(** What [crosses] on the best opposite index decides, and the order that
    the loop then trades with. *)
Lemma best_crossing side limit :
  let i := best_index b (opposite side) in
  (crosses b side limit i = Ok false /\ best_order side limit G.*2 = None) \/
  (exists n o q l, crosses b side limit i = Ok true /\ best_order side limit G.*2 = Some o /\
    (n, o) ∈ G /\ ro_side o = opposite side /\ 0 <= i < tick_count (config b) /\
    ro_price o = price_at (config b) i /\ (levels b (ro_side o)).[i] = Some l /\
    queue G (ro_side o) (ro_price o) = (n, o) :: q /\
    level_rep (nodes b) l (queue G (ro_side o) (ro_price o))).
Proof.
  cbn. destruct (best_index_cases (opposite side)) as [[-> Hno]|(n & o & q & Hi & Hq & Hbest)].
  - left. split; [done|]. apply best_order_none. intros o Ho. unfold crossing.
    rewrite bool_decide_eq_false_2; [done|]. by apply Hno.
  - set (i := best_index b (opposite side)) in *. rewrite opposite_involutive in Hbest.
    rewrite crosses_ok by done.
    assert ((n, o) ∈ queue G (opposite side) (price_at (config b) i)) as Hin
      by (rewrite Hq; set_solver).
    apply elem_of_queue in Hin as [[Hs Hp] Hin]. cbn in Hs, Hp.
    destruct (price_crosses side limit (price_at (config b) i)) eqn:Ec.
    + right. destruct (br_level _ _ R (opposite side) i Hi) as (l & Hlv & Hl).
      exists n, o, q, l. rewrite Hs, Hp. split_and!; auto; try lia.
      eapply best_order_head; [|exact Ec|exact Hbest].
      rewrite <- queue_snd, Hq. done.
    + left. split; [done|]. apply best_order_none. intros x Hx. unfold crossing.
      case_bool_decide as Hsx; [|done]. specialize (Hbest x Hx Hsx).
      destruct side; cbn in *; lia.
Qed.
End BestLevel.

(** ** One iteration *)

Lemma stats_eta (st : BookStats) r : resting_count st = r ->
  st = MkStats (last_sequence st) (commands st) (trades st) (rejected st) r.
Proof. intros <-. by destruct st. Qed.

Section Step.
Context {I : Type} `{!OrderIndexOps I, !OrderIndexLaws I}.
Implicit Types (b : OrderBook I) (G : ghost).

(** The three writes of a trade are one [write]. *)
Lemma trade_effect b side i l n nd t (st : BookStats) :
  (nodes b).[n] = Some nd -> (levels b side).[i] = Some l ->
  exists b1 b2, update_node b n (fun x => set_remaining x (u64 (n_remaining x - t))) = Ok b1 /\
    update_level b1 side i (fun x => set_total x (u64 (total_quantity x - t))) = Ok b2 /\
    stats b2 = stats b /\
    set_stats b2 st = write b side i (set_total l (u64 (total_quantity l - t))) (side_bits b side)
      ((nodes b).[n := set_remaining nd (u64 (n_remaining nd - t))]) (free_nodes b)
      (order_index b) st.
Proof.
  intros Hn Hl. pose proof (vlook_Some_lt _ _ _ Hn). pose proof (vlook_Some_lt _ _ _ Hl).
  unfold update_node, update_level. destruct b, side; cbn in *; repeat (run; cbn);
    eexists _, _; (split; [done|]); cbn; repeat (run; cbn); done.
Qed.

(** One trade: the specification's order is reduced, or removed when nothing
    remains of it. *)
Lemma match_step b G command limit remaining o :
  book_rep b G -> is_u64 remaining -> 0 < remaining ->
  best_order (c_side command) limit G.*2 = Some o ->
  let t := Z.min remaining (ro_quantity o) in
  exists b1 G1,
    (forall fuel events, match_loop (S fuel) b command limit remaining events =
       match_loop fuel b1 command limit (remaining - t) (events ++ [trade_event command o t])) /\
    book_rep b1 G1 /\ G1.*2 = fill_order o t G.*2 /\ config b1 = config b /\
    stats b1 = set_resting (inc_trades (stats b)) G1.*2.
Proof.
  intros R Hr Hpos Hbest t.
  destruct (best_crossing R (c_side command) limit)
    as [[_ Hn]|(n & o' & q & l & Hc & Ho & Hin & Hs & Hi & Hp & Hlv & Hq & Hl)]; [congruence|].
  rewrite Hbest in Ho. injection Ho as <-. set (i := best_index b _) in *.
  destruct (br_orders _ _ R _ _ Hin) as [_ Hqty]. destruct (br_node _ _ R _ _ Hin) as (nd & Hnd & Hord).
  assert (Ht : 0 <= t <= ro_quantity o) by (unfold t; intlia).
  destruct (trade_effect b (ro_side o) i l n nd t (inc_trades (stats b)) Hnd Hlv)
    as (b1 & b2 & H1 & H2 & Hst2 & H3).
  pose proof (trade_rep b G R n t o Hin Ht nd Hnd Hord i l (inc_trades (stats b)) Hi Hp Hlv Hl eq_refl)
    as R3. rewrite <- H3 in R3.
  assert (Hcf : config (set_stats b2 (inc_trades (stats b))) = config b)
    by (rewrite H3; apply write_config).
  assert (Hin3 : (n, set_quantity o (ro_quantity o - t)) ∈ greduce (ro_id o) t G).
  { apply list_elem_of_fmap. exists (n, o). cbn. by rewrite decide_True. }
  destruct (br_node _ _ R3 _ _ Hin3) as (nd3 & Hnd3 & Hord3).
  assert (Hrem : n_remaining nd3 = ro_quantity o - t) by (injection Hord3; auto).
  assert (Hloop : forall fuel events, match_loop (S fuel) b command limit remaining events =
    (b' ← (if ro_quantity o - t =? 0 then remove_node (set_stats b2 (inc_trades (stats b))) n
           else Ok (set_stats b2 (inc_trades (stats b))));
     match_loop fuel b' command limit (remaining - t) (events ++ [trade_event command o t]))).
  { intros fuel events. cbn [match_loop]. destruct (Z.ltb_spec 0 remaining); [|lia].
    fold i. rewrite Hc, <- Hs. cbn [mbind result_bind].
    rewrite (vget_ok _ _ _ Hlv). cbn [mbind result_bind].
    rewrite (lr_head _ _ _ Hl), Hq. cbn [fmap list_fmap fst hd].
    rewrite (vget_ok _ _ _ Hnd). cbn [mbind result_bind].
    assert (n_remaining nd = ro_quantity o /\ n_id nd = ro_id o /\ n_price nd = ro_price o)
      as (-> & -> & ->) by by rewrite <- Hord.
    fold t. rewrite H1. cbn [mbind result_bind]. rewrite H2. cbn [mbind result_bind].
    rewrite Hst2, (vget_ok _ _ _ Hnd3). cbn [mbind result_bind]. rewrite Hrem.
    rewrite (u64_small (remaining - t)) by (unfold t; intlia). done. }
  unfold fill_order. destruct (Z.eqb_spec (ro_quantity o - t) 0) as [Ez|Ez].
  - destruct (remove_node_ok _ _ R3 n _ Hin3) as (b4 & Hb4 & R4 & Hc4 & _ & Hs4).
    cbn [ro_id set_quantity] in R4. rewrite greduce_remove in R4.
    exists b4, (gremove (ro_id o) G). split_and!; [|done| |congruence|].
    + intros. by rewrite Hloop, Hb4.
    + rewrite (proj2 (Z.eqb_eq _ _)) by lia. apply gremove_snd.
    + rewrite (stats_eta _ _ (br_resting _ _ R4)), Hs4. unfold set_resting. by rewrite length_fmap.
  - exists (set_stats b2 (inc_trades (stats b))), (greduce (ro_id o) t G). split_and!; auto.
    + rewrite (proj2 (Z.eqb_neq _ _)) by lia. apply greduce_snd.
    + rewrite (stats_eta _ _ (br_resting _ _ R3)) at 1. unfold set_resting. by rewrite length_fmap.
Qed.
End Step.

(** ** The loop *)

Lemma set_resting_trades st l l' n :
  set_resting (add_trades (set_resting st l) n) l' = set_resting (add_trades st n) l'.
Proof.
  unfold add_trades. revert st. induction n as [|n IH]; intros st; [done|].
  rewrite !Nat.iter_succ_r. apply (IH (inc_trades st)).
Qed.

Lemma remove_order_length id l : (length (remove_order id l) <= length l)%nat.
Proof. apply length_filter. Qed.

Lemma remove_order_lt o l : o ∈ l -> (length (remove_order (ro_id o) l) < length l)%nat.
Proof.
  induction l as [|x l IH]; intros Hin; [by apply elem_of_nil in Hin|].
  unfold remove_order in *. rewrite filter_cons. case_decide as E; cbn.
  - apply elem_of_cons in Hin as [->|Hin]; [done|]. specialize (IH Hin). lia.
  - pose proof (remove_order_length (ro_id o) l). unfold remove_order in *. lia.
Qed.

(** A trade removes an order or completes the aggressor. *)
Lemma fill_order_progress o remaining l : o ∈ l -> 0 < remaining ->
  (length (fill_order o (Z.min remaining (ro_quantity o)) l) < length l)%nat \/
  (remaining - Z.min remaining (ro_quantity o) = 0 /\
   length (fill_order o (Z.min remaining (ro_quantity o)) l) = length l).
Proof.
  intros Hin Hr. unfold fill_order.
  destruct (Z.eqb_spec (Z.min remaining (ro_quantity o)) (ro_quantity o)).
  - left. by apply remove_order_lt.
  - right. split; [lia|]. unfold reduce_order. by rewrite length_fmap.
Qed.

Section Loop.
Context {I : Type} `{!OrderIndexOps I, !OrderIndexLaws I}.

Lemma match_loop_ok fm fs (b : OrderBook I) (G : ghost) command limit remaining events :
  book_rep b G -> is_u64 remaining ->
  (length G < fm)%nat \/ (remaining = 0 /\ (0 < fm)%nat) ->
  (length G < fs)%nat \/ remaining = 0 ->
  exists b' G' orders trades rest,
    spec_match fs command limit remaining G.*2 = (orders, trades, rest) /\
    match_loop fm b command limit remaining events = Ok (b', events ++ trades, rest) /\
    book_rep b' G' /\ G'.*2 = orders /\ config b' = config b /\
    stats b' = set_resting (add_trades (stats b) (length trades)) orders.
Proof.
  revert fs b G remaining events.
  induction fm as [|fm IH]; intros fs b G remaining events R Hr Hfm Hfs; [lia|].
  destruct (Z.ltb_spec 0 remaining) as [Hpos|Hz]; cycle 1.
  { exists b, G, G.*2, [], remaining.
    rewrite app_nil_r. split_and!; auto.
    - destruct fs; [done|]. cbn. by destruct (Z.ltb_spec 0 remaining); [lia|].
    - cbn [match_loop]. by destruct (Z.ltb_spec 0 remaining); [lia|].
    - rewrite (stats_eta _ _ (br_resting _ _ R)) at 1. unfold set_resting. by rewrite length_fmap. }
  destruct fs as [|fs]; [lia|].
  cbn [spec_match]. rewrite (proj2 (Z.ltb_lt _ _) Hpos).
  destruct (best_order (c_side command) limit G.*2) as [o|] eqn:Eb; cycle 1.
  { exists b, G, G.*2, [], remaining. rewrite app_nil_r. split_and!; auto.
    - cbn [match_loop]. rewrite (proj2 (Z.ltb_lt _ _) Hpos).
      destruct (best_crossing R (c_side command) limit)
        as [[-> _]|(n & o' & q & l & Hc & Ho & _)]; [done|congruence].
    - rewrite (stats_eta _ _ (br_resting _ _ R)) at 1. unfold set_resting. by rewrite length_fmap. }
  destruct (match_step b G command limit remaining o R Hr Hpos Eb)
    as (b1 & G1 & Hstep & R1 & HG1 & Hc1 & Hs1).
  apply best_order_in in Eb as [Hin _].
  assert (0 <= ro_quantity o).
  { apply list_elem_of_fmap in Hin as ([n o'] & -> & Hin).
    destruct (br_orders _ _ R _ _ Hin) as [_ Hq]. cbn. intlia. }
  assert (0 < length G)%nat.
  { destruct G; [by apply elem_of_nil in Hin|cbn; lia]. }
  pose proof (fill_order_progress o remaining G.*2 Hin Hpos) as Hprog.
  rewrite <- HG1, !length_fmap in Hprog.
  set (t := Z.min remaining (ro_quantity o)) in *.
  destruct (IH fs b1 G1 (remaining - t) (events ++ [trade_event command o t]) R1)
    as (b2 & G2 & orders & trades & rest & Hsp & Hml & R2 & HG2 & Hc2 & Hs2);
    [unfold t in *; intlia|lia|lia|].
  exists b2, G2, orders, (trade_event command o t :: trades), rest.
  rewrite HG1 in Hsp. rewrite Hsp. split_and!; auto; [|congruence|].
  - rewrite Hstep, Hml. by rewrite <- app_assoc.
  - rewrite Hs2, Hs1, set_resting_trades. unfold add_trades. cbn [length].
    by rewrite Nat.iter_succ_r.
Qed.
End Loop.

━━━━━━━━

What you have to do — Copy whichever lines in the listing above hold "OrderBook".

Problem solution —
Implicit Types (b : OrderBook I) (G : ghost).
Lemma match_loop_ok fm fs (b : OrderBook I) (G : ghost) command limit remaining events :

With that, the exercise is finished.